As counterfeit goods manufacturers become increasingly professional, Melissa Hancock asks Louis Vuitton’s Damien Vernet why imitation isn't always the best form of flattery.

“We say ‘imitation is the best form of flattery’ but only up to a certain point. After a while it becomes really annoying!” says Damien Vernet, Louis Vuitton general manager Middle East and India, reclining in a leather armchair at the Vuitton store in Mall of the Emirates. “And because of the degree of our success, we are probably the brand that is the most copied,” he continues in a polite French accent. But the irritation is clearly bubbling under the surface.

“A lot of people think it’s fun to be copied but it’s not the same clientele wearing your designs and so the image suffers as a result. But worst of all, I would say that counterfeiting is a criminal activity. It’s 100% illegal.”

And it’s not difficult to sympathise. When you are one of the most admired luxury brands the world over, the last thing you want is a mass-market explosion of imitations being sold down the road at less than half the price — especially as Louis Vuitton provides a guarantee to its customers that its products are only sold in its 352 stores across 52 countries.

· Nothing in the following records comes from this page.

(* ===== verification/Outbox.v ===== *)
(** * The rule-action outbox (crates/backend-core/src/outbox.rs,
    rule_actions.rs, application/outbox.rs, crates/backend-turso/src/outbox.rs)

    Actions are written in the ingress transaction and delivered later:
    workers claim rows under a lease with a fresh token, deliver, and mark
    them; failures are retried with a delay and end as dead letters, which an
    administrator may replay. *)
From S2P Require Import Prelude Text BTree Json Errors Access RuleTypes RuleSnapshot Shadows.
From stdpp Require Import sorting.

Local Open Scope Z_scope.

(** ** Records *)
Record OutboxEventRecord := {
  claim_token : option string; ev_id : string; ev_tenant : string; ev_type : string;
  ev_aggregate_type : string; ev_aggregate_id : string; ev_payload : value;
  ev_attempts : Z; (* i32 *) ev_max_attempts : Z; (* i32 *) ev_last_error : option string;
  ev_created_at : NaiveDateTime; ev_updated_at : NaiveDateTime;
}.
Record NewOutboxEventRecord := {
  ne_id : string; ne_tenant : string; ne_type : string; ne_aggregate_type : string;
  ne_aggregate_id : string; ne_idempotency_key : option string; ne_payload : value;
}.
Inductive FailureClass := Retryable | Permanent.
#[global] Instance FailureClass_eq_dec : EqDecision FailureClass.
Proof. solve_decision. Defined.
(** [failure_disposition]: the next status and the delay in seconds. *)
Definition failure_disposition (attempts max_attempts : Z) (failure : FailureClass) : string * Z :=
  let terminal := bool_decide (failure = Permanent) || (max_attempts <=? attempts) in
  (if terminal then "dead_letter" else "failed",
   Z.min (2 ^ Z.max 1 (Z.min 8 attempts)) 300).

(** ** Actions as events

    The derived serializers of an action, the text of its JSON parts and
    SHA-256 are operations of an [ActionCodec]. *)
Class ActionCodec := {
  action_to_value : PendingAction -> result string value;
  action_from_value : value -> result string PendingAction;
  headers_json : gmap string string -> string;
  value_json : value -> string;
  stable_hash : string -> string;
}.
Definition event_type_for_action (a : PendingAction) : string :=
  match a with
  | CreateAlert _ _ _ _ _ _ => "rule.create_alert"
  | UpdateAlertValue _ _ _ => "rule.update_alert_value"
  | ResolveAlert _ _ => "rule.resolve_alert"
  | SendWebhook _ _ _ _ => "rule.send_webhook"
  | SendCommand _ _ _ _ => "rule.send_command"
  | UpdateCooldown _ _ _ _ => "rule.update_cooldown"
  | UpdateZoneEntry _ _ _ _ => "rule.update_zone_entry"
  end.
Definition aggregate_type_for_action (a : PendingAction) : string :=
  match a with
  | CreateAlert _ _ _ _ _ _ | UpdateAlertValue _ _ _ | ResolveAlert _ _ => "alert"
  | SendWebhook _ _ _ _ => "webhook"
  | SendCommand _ _ _ _ => "command"
  | UpdateCooldown _ _ _ _ => "rule_cooldown"
  | UpdateZoneEntry _ _ _ _ => "zone_entry"
  end.
Definition aggregate_id_for_action (a : PendingAction) : string :=
  match a with
  | CreateAlert _ rule device _ _ _ | UpdateCooldown _ rule device _ | UpdateZoneEntry _ rule device _ =>
    rule +:+ ":" +:+ device
  | UpdateAlertValue _ alert _ | ResolveAlert _ alert => alert
  | SendWebhook _ url _ _ => url
  | SendCommand _ device command _ => device +:+ ":" +:+ command
  end.
Definition runtime_state (a : PendingAction) : bool :=
  match a with UpdateZoneEntry _ _ _ _ | UpdateCooldown _ _ _ _ => true | _ => false end.
Section actions.
Context `{!ActionCodec}.
Definition idempotency_key_for_action (a : PendingAction) : string :=
  match a with
  | CreateAlert _ rule device _ _ _ => "create-alert:" +:+ rule +:+ ":" +:+ device
  | UpdateAlertValue _ alert v => "update-alert-value:" +:+ alert +:+ ":" +:+ stable_hash v
  | ResolveAlert _ alert => "resolve-alert:" +:+ alert
  | SendWebhook _ url headers payload =>
    "webhook:" +:+ url +:+ ":" +:+ stable_hash (headers_json headers) +:+ ":" +:+ stable_hash (value_json payload)
  | SendCommand _ device command params =>
    "send-command:" +:+ device +:+ ":" +:+ command +:+ ":" +:+ stable_hash (value_json params)
  | UpdateCooldown _ rule device _ => "update-cooldown:" +:+ rule +:+ ":" +:+ device
  | UpdateZoneEntry _ rule device _ => "update-zone-entry:" +:+ rule +:+ ":" +:+ device
  end.
Definition outbox_event_for_action (uuid : string) (a : PendingAction) : result string NewOutboxEventRecord :=
  if runtime_state a then Err "runtime state is not a deliverable action" else
  v ← action_to_value a;
  Ok {| ne_id := uuid; ne_tenant := action_tenant a; ne_type := event_type_for_action a;
        ne_aggregate_type := aggregate_type_for_action a; ne_aggregate_id := aggregate_id_for_action a;
        ne_idempotency_key := Some (idempotency_key_for_action a);
        ne_payload := object [("version", of_int 1); ("action", v)] |}.
Definition decode_event (e : OutboxEventRecord) : result ApplicationError PendingAction :=
  if negb (bool_decide ((get "version" (ev_payload e) ≫= as_u64) = Some 1))
  then Err (InvalidOperation "rule-action envelope requires version 1") else
  payload ← ok_or (get "action" (ev_payload e)) (InvalidOperation "rule-action envelope has no action");
  a ← map_err (fun m => InvalidOperation ("invalid persisted rule action: " +:+ m)) (action_from_value payload);
  if runtime_state a then Err (InvalidOperation "runtime state is not a deliverable action") else
  if (action_tenant a !=s ev_tenant e) || (event_type_for_action a !=s ev_type e)
  then Err (InvalidOperation "persisted rule-action metadata does not match its payload")
  else Ok a.
End actions.
(** ** Writing roles *)
Definition role_details (s : IdentityStore) (tenant : string) (rid : Z) : result PersistenceError (option RoleDetails) :=
  match role_rows s !! rid with
  | Some r =>
    if rr_tenant r =s? tenant then
      role ← decode_role (rid, r);
      Ok (Some {| rd_role := role;
                  rd_permissions := sorted_set (map snd (List.filter (fun g : Z * string => g.1 =? rid) (elements (grants s))));
                  rd_user_count := Z.of_nat (size (filter (fun e : (Z * Z) * (string * Z) =>
                    e.1.2 = rid /\ e.2.1 = tenant) (assignments s))) |})
    else Ok None
  | None => Ok None
  end.
(** A (tenant, name) of another role. *)
Definition name_taken (s : IdentityStore) (tenant name : string) (except : option Z) : bool :=
  existsb (fun e : Z * RoleRow => (rr_tenant e.2 =s? tenant) && (rr_name e.2 =s? name)
             && negb (bool_decide (except = Some e.1))) (map_to_list (role_rows s)).
Fixpoint insert_grants (s : IdentityStore) (rid : Z) (permissions : list string) : result PersistenceError IdentityStore :=
  match permissions with
  | [] => Ok s
  | p :: rest =>
    if bool_decide ((rid, p) ∈ grants s) then Err (UniqueViolation "unique")
    else insert_grants (with_grants s ({[(rid, p)]} ∪ grants s)) rid rest
  end.
Definition create_role_in (s : IdentityStore) (tenant : string) (n : NewRole) (now : Z)
    : result PersistenceError (RoleDetails * IdentityStore) :=
  if name_taken s tenant (nr_name n) None then Err (UniqueViolation "roles.tenant_name")
  else if negb (bool_decide (tenant ∈ organizations s)) then Err (ForeignKeyViolation "foreign_key")
  else
  let rowid := next_rowid (role_rows s) in
  let s1 := with_role_rows s (<[rowid :=
    {| rr_tenant := tenant; rr_name := nr_name n; rr_description := nr_description n; rr_system := false;
       rr_created := now; rr_updated := now |}]> (role_rows s)) in
  rid ← narrow_i32 rowid "roles.id";
  s2 ← insert_grants s1 rid (nr_permissions n);
  found ← role_details s2 tenant rid;
  details ← ok_or found PNotFound;
  Ok (details, s2).
Definition repo_create_role (s : IdentityStore) (tenant : string) (n : NewRole) (now : Z) :=
  committed s (create_role_in s tenant n now).
Definition set_role (r : RoleRow) (name : string) (description : option string) (updated : Z) : RoleRow :=
  {| rr_tenant := rr_tenant r; rr_name := name; rr_description := description; rr_system := rr_system r;
     rr_created := rr_created r; rr_updated := updated |}.
(** permission_version + 1 for every user with the role. *)
Definition bump_users (s : IdentityStore) (tenant : string) (rid : Z) : IdentityStore :=
  with_user_rows s (map_imap (fun u r => Some
    (if (ur_tenant r =s? tenant) && assigned s tenant u rid
     then set_user r (ur_role r) (ur_hash r) (ur_version r + 1) (ur_last_login r) else r)) (user_rows s)).
Definition replace_grants (s : IdentityStore) (tenant : string) (rid : Z) (permissions : list string)
    : result PersistenceError IdentityStore :=
  s1 ← insert_grants (with_grants s (filter (fun g : Z * string => g.1 <> rid) (grants s))) rid permissions;
  Ok (bump_users s1 tenant rid).
Definition update_role_in (s : IdentityStore) (tenant : string) (rid : Z) (patch : RolePatch) (clock : Z)
    : result PersistenceError (UpdateRoleOutcome * IdentityStore) :=
  current ← role_details s tenant rid;
  match current, role_rows s !! rid with
  | Some d, Some r =>
    if role_is_system (rd_role d) then Ok (SystemRole, s) else
    let next := timestamp_micros (role_updated_at (rd_role d)) + 1 in
    if negb (Int.in_i64 next)
    then Err (CorruptData "roles.updated_at cannot advance beyond i64 microseconds") else
    let now := Z.max clock next in
    if match patch_name patch with Some name => name_taken s tenant name (Some rid) | None => false end
    then Err (UniqueViolation "roles.tenant_name") else
    let s1 := with_role_rows s (<[rid :=
      set_role r (default (rr_name r) (patch_name patch)) (default (rr_description r) (patch_description patch)) now]>
      (role_rows s)) in
    s2 ← match patch_permissions patch with
         | Some permissions => replace_grants s1 tenant rid permissions
         | None => Ok s1
         end;
    found ← role_details s2 tenant rid;
    details ← ok_or found PNotFound;
    Ok (RoleUpdated details, s2)
  | _, _ => Ok (RoleNotFound, s)
  end.
Definition repo_update_role (s : IdentityStore) (tenant : string) (rid : Z) (patch : RolePatch) (clock : Z) :=
  committed s (update_role_in s tenant rid patch clock).
(** DELETE FROM roles, with its cascades. *)
Definition remove_role (s : IdentityStore) (tenant : string) (rid : Z) : IdentityStore :=
  with_assignments
    (with_grants (with_role_rows s (delete rid (role_rows s))) (filter (fun g : Z * string => g.1 <> rid) (grants s)))
    (filter (fun e : (Z * Z) * (string * Z) => ~ (e.1.2 = rid /\ e.2.1 = tenant)) (assignments s)).
Definition delete_role_in (s : IdentityStore) (tenant : string) (rid : Z)
    : result PersistenceError (DeleteRoleOutcome * IdentityStore) :=
  current ← role_details s tenant rid;
  match current with
  | None => Ok (DeleteRoleNotFound, s)
  | Some d =>
    if role_is_system (rd_role d) then Ok (DeleteSystemRole, s)
    else if 0 <? rd_user_count d then Ok (RoleInUse (role_name (rd_role d)) (rd_user_count d), s)
    else Ok (RoleDeleted, remove_role s tenant rid)
  end.
Definition repo_delete_role (s : IdentityStore) (tenant : string) (rid : Z) := committed s (delete_role_in s tenant rid).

“No matter where you go, even in the most lenient of countries, it’s an illegal activity that is very often used as a vehicle to launder money or hide drug deals. And when I say we take it very seriously, I mean we have a team of 50 people worldwide who are dedicated to it plus a whole network of law enforcers, detectives and officers within customs who are working with us." In Dubai alone, Louis Vuitton with the help of the EDB (Economic Development Board) conduct between one and two raids on a weekly basis. "So we have a great collaboration here,” Vernet adds enthusiastically.

This is a much needed collaboration in Dubai, arguably the epicentre of the GCC’s red-hot luxury market and yet simultaneously home to a thriving counterfeiting industry. “I think the success of Dubai has largely been that it is a liberal city with a strong trading mentality, which has meant that it has been very easy for businesses to set up, but at the same time Dubai cares very much about its image. The city is already a huge tourist destination with an upmarket image but it also wants to cultivate that even more and of course counterfeiting does not help to maintain that image.”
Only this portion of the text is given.